Страница 9 из 65
В гости к ним, как на праздник, я ходил почти все лето, а потом однажды узнал, что заканчиваются долгие гастроли в Москве, что скоро Кантемировы уедут. Нисколько не прибавлю, если скажу, что, собираясь на последнее их выступление в цирке на Ленинских горах, я вдруг ощутил самую настоящую грусть — показалось, уезжают давние мои старые друзья, и даже вдруг подумалось: а как же — без них?
И все потом я пытался разобраться в этом чувстве: почему мне их будет недоставать?
Так оно в жизни устроено: каждое наше слово и каждый поступок отзываются в душе кого-то другого. Чем они отзовутся? Трудным ли размышлением о предательстве или благодарностью за уроки до бра и мужества?
Мне кажется, что этим летом я на таких уроках присутствовал.
Профессия литератора в чем-то штука довольно жестокая. Что ты тут будешь делать — тянет глянуть за зеркало! А глянув, обязательно пожелаешь рассказать, как там и что, другим — вовсе не из желания удивить. Из желания заставить задуматься.
В тот раз, впрочем, все вышло случайно: мне надо было передать Ирбеку, чтобы после представления меня не ждали, и вслед за младшим из братьев, только что закончившим последний свой номер, я поспешил во внутренний дворик цирка. День был на редкость душный. Уже успевший стащить с себя и получеркеску, и рубаху, весь мокрый от пота, Мухтарбек стоял, опустив голову и облокотившись на ящики, и крутая его грудь ходила, словно кузнечные мехи…

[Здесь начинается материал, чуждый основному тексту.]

(** The same for a sequence of characters; the readers are woken once for each
    line that was completed. *)
Fixpoint line_run (procdump : list Z) (a : line) (cs : list Z) : line * list Z * list chan :=
  match cs with
  | [] => (a, [], [])
  | c :: cs' =>
      let '(a1, out1, wk) := line_step procdump a c in
      let '(a2, out2, wks) := line_run procdump a1 cs' in
      (a2, out1 ++ out2, (if wk then [chan_cons_r] else []) ++ wks)
  end.

(** What a read of [n] bytes takes of the committed lines: the bytes delivered,
    the lines left, and whether the reader must wait for more.  An end of file is
    kept for the next read when this one has delivered something. *)
Fixpoint read_line (q : list Z) (n : nat) (started : bool) {struct n} : list Z * list Z * bool :=
  match n, q with
  | O, _ => ([], q, false)
  | S _, [] => ([], [], true)
  | S n', c :: q' =>
      if decide (c = ctrl_D) then ([], if started then q else q', false)
      else if decide (c = newline) then ([c], q', false)
      else let '(bs, rest, wait) := read_line q' n' true in (c :: bs, rest, wait)
  end.

#[export] Instance INPUT_BUF_SIZE_ring : RingSize INPUT_BUF_SIZE.
Proof. split; [done|]. by exists (2 ^ 25). Qed.

(** The circular buffer holds the committed lines, then the one being edited. *)
Record cons_rep (k : cons) (a : line) : Prop := {
  cr_buf : Z.of_nat (length (cons_buf k)) = INPUT_BUF_SIZE;
  cr_r : 0 <= cons_r k < 2 ^ 32;
  cr_w : cons_w k = u32 (cons_r k + Z.of_nat (length (committed a)));
  cr_e : cons_e k = u32 (cons_r k + Z.of_nat (length (committed a ++ editing a)));
  cr_max : Z.of_nat (length (committed a ++ editing a)) <= INPUT_BUF_SIZE;
  cr_full : Z.of_nat (length (committed a ++ editing a)) = INPUT_BUF_SIZE -> editing a = [];
  cr_line : newline ∉ editing a;
  cr_bytes : Forall is_byte (committed a ++ editing a);
  cr_ring : ring INPUT_BUF_SIZE (cons_buf k) (cons_r k) (committed a ++ editing a)
}.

Мне показалось, что он заметил меня, и потихоньку уйти обратно уже поздно, но и стоять перед ним, задыхающимся, тоже было неловко.
Еще минуту назад мне казалось, что этот гигант неутомим. Сила его и ловкость поражали воображение. Во всем стремившиеся подражать ему молодые наездники рассказывали, как однажды после представления в Ростове в гардеробную к нему буквально ворвался сидевший в цирке фермер-американец и на ломанейшем русском стал говорить что-то восторженное. Из всего, что он пытался сказать, поняли в основном то, что он просил адрес Мухтарбека. Мухтарбек дал. А меньше чем через месяц из Штатов пришла посылка: два настоящих, из конского хвоста, лассо. И Миша, как заправский ковбой, бросал теперь лассо и точно метал изготовленные своими руками топорики и не хуже иного киноразбойника бросал ножи — он готовился теперь к выступлению вместе со своею тринадцатилетнею дочкой Соней. Но вот, выходит, и боги не всемогущи…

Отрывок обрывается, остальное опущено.